# Exercise prompt:
In the data that follows, count each line holding the string "Type"; answer with the number only.

Saved entries:
(* ===== verification/Config.v ===== *)
(** * Start-up configuration (cmd/kyria/config.go, main.go)

    [parseFlags] resolves every flag (command line, then environment, then
    default) and validates the result; [storeOptions], [gossiperOptions] and
    [splitSeeds] turn it into what the components are built with.  The command line
    is read as Go's flag package reads it ([Parse]), values as in GoText.v. *)

From S2P Require Import Prelude Sketch Policy MapStore ShardedStore StoreSpec Membership Gossip GoText.

(** ** Data *)

Record Config : Type := mkConfig {
  cfg_Addr : bytes;
  cfg_Shards : Z;
  cfg_MaxConns : Z;
  cfg_ConnTimeout : Z;
  cfg_LogLevel : Z;
  cfg_Eviction : bytes;
  cfg_MaxEntries : Z;
  cfg_MaxValueSize : Z;
  cfg_MaxKeySize : Z;
  cfg_ReapInterval : Z;
  cfg_GossipAddr : bytes;
  cfg_Seeds : bytes;
  cfg_GossipInterval : Z;
  cfg_FailTimeout : Z;
  cfg_Fanout : Z;
  cfg_Replicas : Z;
  cfg_RebuildInterval : Z;
  cfg_ReplicationFactor : Z;
  cfg_ReadQuorum : Z;
  cfg_WriteQuorum : Z;
  cfg_ReplicaTimeout : Z;
  cfg_HintReplayerInterval : Z;
  cfg_AntiEntropyInterval : Z;
  cfg_TombstoneGrace : Z;
  cfg_TombstoneGCInterval : Z
}.

Inductive configErr : Type :=
| ErrHelp
| ErrSyntax (arg : bytes)
| ErrUnknownFlag (name : bytes)
| ErrNeedsArgument (name : bytes)
| ErrFlag (name : bytes)
| ErrEnv (key : bytes)
| ErrLogLevel
| ErrEviction
| ErrRoutable (name : bytes)
| ErrNeedsMaxEntries
| ErrMaxConns
| ErrReplicationFactor
| ErrReadQuorum
| ErrWriteQuorum
| ErrNeedsGrace.

(** A flag's value: [fs.String], [fs.Int] and [fs.Duration]. *)
Inductive flagValue : Type :=
| FString (s : bytes)
| FInt (n : Z)
| FDuration (d : Z).

(** The flags and their defaults, in the order [VisitAll] visits them. *)
Definition flags : list (bytes * flagValue) := [
  (str "addr", FString (str ":6379"));
  (str "anti-entropy-interval", FDuration 0);
  (str "conn-timeout", FDuration 0);
  (str "eviction", FString (str "none"));
  (str "fail-timeout", FDuration 0);
  (str "fanout", FInt 0);
  (str "gossip-addr", FString []);
  (str "gossip-interval", FDuration 0);
  (str "hint-replayer-interval", FDuration second);
  (str "log-level", FString (str "info"));
  (str "max-conns", FInt 0);
  (str "max-entries", FInt 0);
  (str "max-key-size", FInt 0);
  (str "max-value-size", FInt 0);
  (str "read-quorum", FInt 2);
  (str "reap-interval", FDuration second);
  (str "rebuild-interval", FDuration second);
  (str "replica-timeout", FDuration (2 * second));
  (str "replicas", FInt 100);
  (str "replication-factor", FInt 3);
  (str "seeds", FString []);
  (str "shards", FInt 32);
  (str "tombstone-gc-interval", FDuration 0);
  (str "tombstone-grace", FDuration 0);
  (str "write-quorum", FInt 2)].

Abbreviation flagSet := (gmap bytes flagValue).

Definition defaults : flagSet := list_to_map flags.

Definition str_of (fs : flagSet) (name : string) : bytes :=
  match fs !! str name with Some (FString s) => s | _ => [] end.
Definition num_of (fs : flagSet) (name : string) : Z :=
  match fs !! str name with Some (FInt n) => n | Some (FDuration d) => d | _ => 0 end.

(** ["KYRIA_" + strings.ToUpper(strings.ReplaceAll(name, "-", "_"))]: flag names
    are lower-case ASCII. *)
Definition env_byte (c : byte) : byte :=
  if bool_decide (c = x2d) then x5f
  else if (97 <=? Byte.to_N c)%N && (Byte.to_N c <=? 122)%N then byte_of_N (Byte.to_N c - 32) else c.
Definition env_key (name : bytes) : bytes := str "KYRIA_" ++ (env_byte <$> name).

(** ** Resolving the flags *)

(** A flag's own [Set]: the text [v] read as a value of the kind of [old]. *)
Definition parse_as (old : flagValue) (v : bytes) : option flagValue :=
  match old with
  | FString _ => Some (FString v)
  | FInt _ => FInt <$> ParseInt v
  | FDuration _ => FDuration <$> ParseDuration v
  end.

# Solution to this exercise:
3